Produce an exact copy of the first line of the data below and each line after it, please, up to and including the one with "scatter/gather entries: an".

---------- GIVEN INFORMATION

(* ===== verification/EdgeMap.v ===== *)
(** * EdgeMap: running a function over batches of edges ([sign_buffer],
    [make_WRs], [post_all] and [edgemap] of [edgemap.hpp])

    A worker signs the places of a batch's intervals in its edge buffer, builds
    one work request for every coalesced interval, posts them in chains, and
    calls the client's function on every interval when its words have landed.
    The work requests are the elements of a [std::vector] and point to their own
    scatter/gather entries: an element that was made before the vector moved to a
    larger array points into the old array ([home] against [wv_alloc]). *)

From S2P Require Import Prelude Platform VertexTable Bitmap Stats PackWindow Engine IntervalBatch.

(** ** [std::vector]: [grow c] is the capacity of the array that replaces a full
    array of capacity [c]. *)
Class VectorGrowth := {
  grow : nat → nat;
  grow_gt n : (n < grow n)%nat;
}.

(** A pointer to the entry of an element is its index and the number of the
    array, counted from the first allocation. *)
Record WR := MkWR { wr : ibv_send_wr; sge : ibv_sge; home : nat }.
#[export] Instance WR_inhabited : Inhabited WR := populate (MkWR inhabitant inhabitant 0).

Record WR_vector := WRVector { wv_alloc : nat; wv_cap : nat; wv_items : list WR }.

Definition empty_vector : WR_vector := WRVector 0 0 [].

--------------------

TASK RESULT:
(* ===== verification/EdgeMap.v ===== *)
(** * EdgeMap: running a function over batches of edges ([sign_buffer],
    [make_WRs], [post_all] and [edgemap] of [edgemap.hpp])

    A worker signs the places of a batch's intervals in its edge buffer, builds
    one work request for every coalesced interval, posts them in chains, and
    calls the client's function on every interval when its words have landed.
    The work requests are the elements of a [std::vector] and point to their own
    scatter/gather entries: an element that was made before the vector moved to a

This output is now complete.